##### AVAILABLE DATA #####

(* ===== verification/Cli.v ===== *)
(** * Cli: the resolved arguments and their validation

    Models the [Args] record, [validate_args], the value parsers and the
    CLI-over-config merge rules of [crates/superbank-verify/src/cli.rs].  Base-58
    decoding is the [bs58] package: a parameter ([Base58Decode]).  The [clap] and
    [serde_yaml] front ends, which only fill records, are not modelled. *)

From Stdlib Require Import Ascii String.
From S2P Require Import Prelude Text Report Verify Eras RangeSpec.

Open Scope string_scope.
Open Scope list_scope.
Open Scope Z_scope.

(** [bs58::decode(s).into_vec()], [None] on an error. *)
Class Base58Decode := b58_decode : string -> option (list Z).

Inductive ModeArg := ModeStructural | ModeFull.

Definition ModeArg_as_str (m : ModeArg) : string :=
  match m with ModeStructural => "structural" | ModeFull => "full" end.

Definition to_verify_mode (m : ModeArg) : VerifyMode :=
  match m with ModeStructural => Structural | ModeFull => Full end.

Definition MAX_WINDOW_SLOTS : Z := 128.
Definition MAX_FETCH_AHEAD : Z := 2.
Definition MAX_IN_FLIGHT_WINDOW_SLOTS : Z := 512.

(** The fields of [Args] that the runner and the validation read. *)
Record Args := mkArgs {
  a_range : option RangeSpec;
  a_full : bool;
  a_mode : ModeArg;
  a_slots_per_epoch : Z;
  a_epoch_warmup : bool;
  a_ticks_per_slot : Z;
  a_expected_genesis_hash : option (list Z);
  a_schedule : HashesPerTickSchedule;
  a_alpenglow_rpc_url : option string;
  a_alpenglow_genesis_block : option (Z * list Z);
  a_window_slots : Z;
  a_fetch_ahead : Z;
  a_audit_duplicate_conflicts : bool;
  a_checkpoint_file : option string;
  a_resume : bool;
  a_report_file : option string;
  a_max_failures : Z;
  a_allow_unverifiable : bool;
  a_anchors : list (Z * list Z);
  a_blocks_table : string;
  a_entries_table : string;
  a_transactions_table : string;
  a_export_fixture : option (Z * string);
}.

Inductive cli_error :=
| RangeAndFull
| NoSelector
| ResumeWithoutCheckpoint
| WindowZero
| FetchAheadZero
| WindowTooLarge
| FetchAheadTooLarge
| FetchAheadOverflow
| InFlightOverflow
| InFlightTooLarge (got : Z)
| TicksZero
| DuplicateAnchor (slot : Z)
| FixtureNeedsOut
| FixtureNeedsSlot
| BadBase58 (value : string)
| BadHashLength (value : string) (len : Z)
| AnchorFormat (spec : string)
| AnchorSlot (spec : string).

(** The anchor loop of [validate_args]. *)
Fixpoint check_anchor_slots (seen : gset Z) (anchors : list (Z * list Z)) : result unit cli_error :=
  match anchors with
  | [] => Ok tt
  | (slot, _) :: rest =>
      if bool_decide (slot ∈ seen) then Err (DuplicateAnchor slot)
      else check_anchor_slots ({[slot]} ∪ seen) rest
  end.

(** [validate_args] *)
Definition validate_args (args : Args) : result unit cli_error :=
  let? _ :=
    match a_export_fixture args with
    | None =>
        match a_range args, a_full args with
        | Some _, true => Err RangeAndFull
        | None, false => Err NoSelector
        | _, _ => Ok tt
        end
    | Some _ => Ok tt
    end in
  let? _ := ensure (negb (a_resume args && bool_decide (a_checkpoint_file args = None)))
              ResumeWithoutCheckpoint in
  let? _ := ensure (negb (a_window_slots args =? 0)) WindowZero in
  let? _ := ensure (negb (a_fetch_ahead args =? 0)) FetchAheadZero in
  let? _ := ensure (negb (MAX_WINDOW_SLOTS <? a_window_slots args)) WindowTooLarge in
  let? _ := ensure (negb (MAX_FETCH_AHEAD <? a_fetch_ahead args)) FetchAheadTooLarge in
  let? in_flight_windows := ok_or (checked_add (a_fetch_ahead args) 2) FetchAheadOverflow in
  let? in_flight_slots :=
    ok_or (checked_mul (a_window_slots args) in_flight_windows) InFlightOverflow in
  let? _ := ensure (negb (MAX_IN_FLIGHT_WINDOW_SLOTS <? in_flight_slots))
              (InFlightTooLarge in_flight_slots) in
  let? _ := ensure (negb (a_ticks_per_slot args =? 0)) TicksZero in
  check_anchor_slots ∅ (a_anchors args).

(** [resolve_export_fixture] *)
Definition resolve_export_fixture (slot : option Z) (path : option string) :
    result (option (Z * string)) cli_error :=
  match slot, path with
  | Some s, Some p => Ok (Some (s, p))
  | Some _, None => Err FixtureNeedsOut
  | None, Some _ => Err FixtureNeedsSlot
  | None, None => Ok None
  end.

(** [non_blank] *)
Definition non_blank (value : option string) : option string :=
  match value with
  | Some v => if is_empty (trim v) then None else Some (trim v)
  | None => None
  end.

(** Where [clap] found a value. *)
Inductive ValueSource := DefaultValue | EnvVariable | CommandLine.

(** [should_use_config], [merge_value], [merge_option] *)
Definition should_use_config (source : option ValueSource) : bool :=
  match source with
  | None | Some DefaultValue => true
  | Some _ => false
  end.

Definition merge_value {T} (source : option ValueSource) (cli : T) (config : option T) : T :=
  if should_use_config source then default cli config else cli.

Definition merge_option {T} (source : option ValueSource) (cli config : option T) : option T :=
  if should_use_config source then match cli with Some _ => cli | None => config end else cli.

(** The [--range] / [--full] selector of [resolve_from]: one logical setting. *)
Definition resolve_selector (range_src full_src : option ValueSource)
    (cli_range : option string) (cli_full : bool)
    (config_range : option string) (config_full : option bool) : option string * bool :=
  if (negb (should_use_config range_src) || negb (should_use_config full_src))%bool
  then (cli_range, cli_full)
  else (match cli_range with Some _ => cli_range | None => config_range end,
        default cli_full config_full).

Section Parsers.
Context `{Base58Decode}.

(** [parse_hash32] *)
Definition parse_hash32 (value : string) : result (list Z) cli_error :=
  let? bytes := ok_or (b58_decode (trim value)) (BadBase58 value) in
  if zlen bytes =? 32 then Ok bytes else Err (BadHashLength value (zlen bytes)).

(** [parse_anchor] *)
Definition parse_anchor (spec : string) : result (Z * list Z) cli_error :=
  let? p := ok_or (split_once ":" spec) (AnchorFormat spec) in
  let? slot := ok_or (parse_u64 (trim (fst p))) (AnchorSlot spec) in
  let? hash := parse_hash32 (snd p) in
  Ok (slot, hash).

Lemma parse_anchor_typed spec slot hash :
  parse_anchor spec = Ok (slot, hash) -> is_u64 slot /\ length hash = 32%nat.
Proof.
  unfold parse_anchor, parse_hash32.
  destruct (split_once ":" spec) as [[a b]|]; [|done]. simpl.
  destruct (parse_u64 (trim a)) as [n|] eqn:E; [|done]. simpl.
  destruct (b58_decode (trim b)) as [bytes|]; [|done]. simpl.
  destruct (Z.eqb_spec (zlen bytes) 32); [|done]. intros [= <- <-].
  split; [by eapply parse_u64_range|]. sat_lia.
Qed.

End Parsers.

(** ** Accepted arguments *)

Lemma check_anchor_slots_ok seen l :
  check_anchor_slots seen l = Ok tt <-> NoDup (map fst l) /\ Forall (fun a => fst a ∉ seen) l.
Proof.
  revert seen. induction l as [|[s h] l IH]; intros seen; simpl.
  { split; [|done]. by repeat constructor. }
  rewrite NoDup_cons, Forall_cons. case_bool_decide as D.
  - split; [done|]. simpl. tauto.
  - rewrite IH. simpl. split.
    + intros [Hn Hf]. rewrite Forall_forall in Hf. repeat split; auto.
      * intros Hin. apply list_elem_of_fmap in Hin as ([s' h'] & -> & Hin).
        specialize (Hf _ Hin). set_solver.
      * apply Forall_forall. intros x Hx. specialize (Hf x Hx). set_solver.
    + intros [[Hs Hn] [_ Hf]]. split; [done|]. rewrite Forall_forall in *.
      intros x Hx. specialize (Hf x Hx).
      assert (fst x <> s); [|set_solver]. intros <-. by apply Hs, list_elem_of_fmap_2.
Qed.

Record args_ok (args : Args) : Prop := {
  ao_selector : a_export_fixture args = None ->
    (is_Some (a_range args) /\ a_full args = false) \/
    (a_range args = None /\ a_full args = true);
  ao_resume : a_resume args = true -> is_Some (a_checkpoint_file args);
  ao_window : 1 <= a_window_slots args <= MAX_WINDOW_SLOTS;
  ao_ahead : 1 <= a_fetch_ahead args <= MAX_FETCH_AHEAD;
  ao_ticks : 1 <= a_ticks_per_slot args;
  ao_anchors : NoDup (map fst (a_anchors args));
}.

Definition args_typed (args : Args) : Prop :=
  is_u64 (a_window_slots args) /\ is_u64 (a_fetch_ahead args) /\ is_u64 (a_ticks_per_slot args).

Lemma ensure_ok {E} c (e : E) : ensure c e = Ok tt <-> c = true.
Proof. by destruct c. Qed.

Lemma rbind_unit {E B} (m : result unit E) (k : result B E) b :
  rbind m (fun _ => k) = Ok b <-> m = Ok tt /\ k = Ok b.
Proof. destruct m as [[]|]; simpl; split; [by split|by intros []|done|by intros []]. Qed.

(** The three window bounds imply the in-flight bound: its two checks never fire
    on their own. *)
Lemma in_flight_ok w a :
  1 <= w <= MAX_WINDOW_SLOTS -> 1 <= a <= MAX_FETCH_AHEAD ->
  checked_add a 2 = Some (a + 2) /\ checked_mul w (a + 2) = Some (w * (a + 2)) /\
  w * (a + 2) <= MAX_IN_FLIGHT_WINDOW_SLOTS.
Proof.
  unfold MAX_WINDOW_SLOTS, MAX_FETCH_AHEAD, MAX_IN_FLIGHT_WINDOW_SLOTS. intros Hw Ha.
  assert (w * (a + 2) <= 512) by nia.
  unfold checked_add, checked_mul.
  destruct (Z.leb_spec (a + 2) u64_max); [|sat_lia].
  destruct (Z.leb_spec (w * (a + 2)) u64_max); [done|]. unfold u64_max in *. lia.
Qed.

Lemma selector_ok args :
  match a_export_fixture args with
  | None =>
      match a_range args, a_full args with
      | Some _, true => Err RangeAndFull
      | None, false => Err NoSelector
      | _, _ => Ok tt
      end
  | Some _ => Ok tt
  end = Ok tt <->
  (a_export_fixture args = None ->
    (is_Some (a_range args) /\ a_full args = false) \/
    (a_range args = None /\ a_full args = true)).
Proof.
  destruct (a_export_fixture args), (a_range args), (a_full args); split; try done; intros H;
    try (specialize (H eq_refl)); try (left; by eauto); try (right; by eauto);
    destruct H as [[[] ?]|[? ?]]; done.
Qed.

Lemma validate_args_iff args :
  args_typed args -> validate_args args = Ok tt <-> args_ok args.
Proof.
  intros (Hw & Ha & Ht). unfold validate_args.
  rewrite !rbind_unit, !ensure_ok, selector_ok.
  assert (Hres : negb (a_resume args && bool_decide (a_checkpoint_file args = None)) = true <->
     (a_resume args = true -> is_Some (a_checkpoint_file args))).
  { destruct (a_resume args), (a_checkpoint_file args); simpl; split; try done; eauto.
    intros H. by destruct (H eq_refl). }
  rewrite Hres.
  destruct (Z.eqb_spec (a_window_slots args) 0), (Z.eqb_spec (a_fetch_ahead args) 0),
    (Z.ltb_spec MAX_WINDOW_SLOTS (a_window_slots args)),
    (Z.ltb_spec MAX_FETCH_AHEAD (a_fetch_ahead args)); simpl;
    try (split; [by intros (? & ? & ? & ? & ? & ? & ?)|intros []; lia]).
  destruct (in_flight_ok (a_window_slots args) (a_fetch_ahead args)) as (-> & E2 & E3);
    [sat_lia|sat_lia|]. simpl. rewrite E2. simpl. rewrite !rbind_unit, !ensure_ok.
  rewrite check_anchor_slots_ok.
  destruct (Z.ltb_spec MAX_IN_FLIGHT_WINDOW_SLOTS
    (a_window_slots args * (a_fetch_ahead args + 2))); [lia|].
  destruct (Z.eqb_spec (a_ticks_per_slot args) 0); simpl.
  - split; [by intros (? & ? & ? & ? & ? & ? & ? & ? & ?)|intros []; lia].
  - split.
    + intros (? & ? & _ & _ & _ & _ & _ & _ & ? & _). constructor; try done; sat_lia.
    + intros []. repeat split; try done. apply Forall_forall. set_solver.
Qed.

(** The argument validation accepts exactly the argument records with one
    range selector, a checkpoint file when resuming, a window of 1 to 128 slots, 1 or
    2 windows fetched ahead, at least one tick per slot and distinct anchor slots. *)
Theorem validate_args_exact args :
  args_typed args -> validate_args args = Ok tt <-> args_ok args.
Proof. apply validate_args_iff. Qed.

#####

*GOAL OF THE EXERCISE*:
Using the entries above, output exactly the lines between the line holding "ao_selector : a_export_fixture" and the line holding "unfold checked_add, checked_mul.", end lines included, and nothing more.

*RESULT OF THE EXERCISE*:
  ao_selector : a_export_fixture args = None ->
    (is_Some (a_range args) /\ a_full args = false) \/
    (a_range args = None /\ a_full args = true);
  ao_resume : a_resume args = true -> is_Some (a_checkpoint_file args);
  ao_window : 1 <= a_window_slots args <= MAX_WINDOW_SLOTS;
  ao_ahead : 1 <= a_fetch_ahead args <= MAX_FETCH_AHEAD;
  ao_ticks : 1 <= a_ticks_per_slot args;
  ao_anchors : NoDup (map fst (a_anchors args));
}.

Definition args_typed (args : Args) : Prop :=
  is_u64 (a_window_slots args) /\ is_u64 (a_fetch_ahead args) /\ is_u64 (a_ticks_per_slot args).

Lemma ensure_ok {E} c (e : E) : ensure c e = Ok tt <-> c = true.
Proof. by destruct c. Qed.

Lemma rbind_unit {E B} (m : result unit E) (k : result B E) b :
  rbind m (fun _ => k) = Ok b <-> m = Ok tt /\ k = Ok b.
Proof. destruct m as [[]|]; simpl; split; [by split|by intros []|done|by intros []]. Qed.

(** The three window bounds imply the in-flight bound: its two checks never fire
    on their own. *)
Lemma in_flight_ok w a :
  1 <= w <= MAX_WINDOW_SLOTS -> 1 <= a <= MAX_FETCH_AHEAD ->
  checked_add a 2 = Some (a + 2) /\ checked_mul w (a + 2) = Some (w * (a + 2)) /\
  w * (a + 2) <= MAX_IN_FLIGHT_WINDOW_SLOTS.
Proof.
  unfold MAX_WINDOW_SLOTS, MAX_FETCH_AHEAD, MAX_IN_FLIGHT_WINDOW_SLOTS. intros Hw Ha.
  assert (w * (a + 2) <= 512) by nia.
  unfold checked_add, checked_mul.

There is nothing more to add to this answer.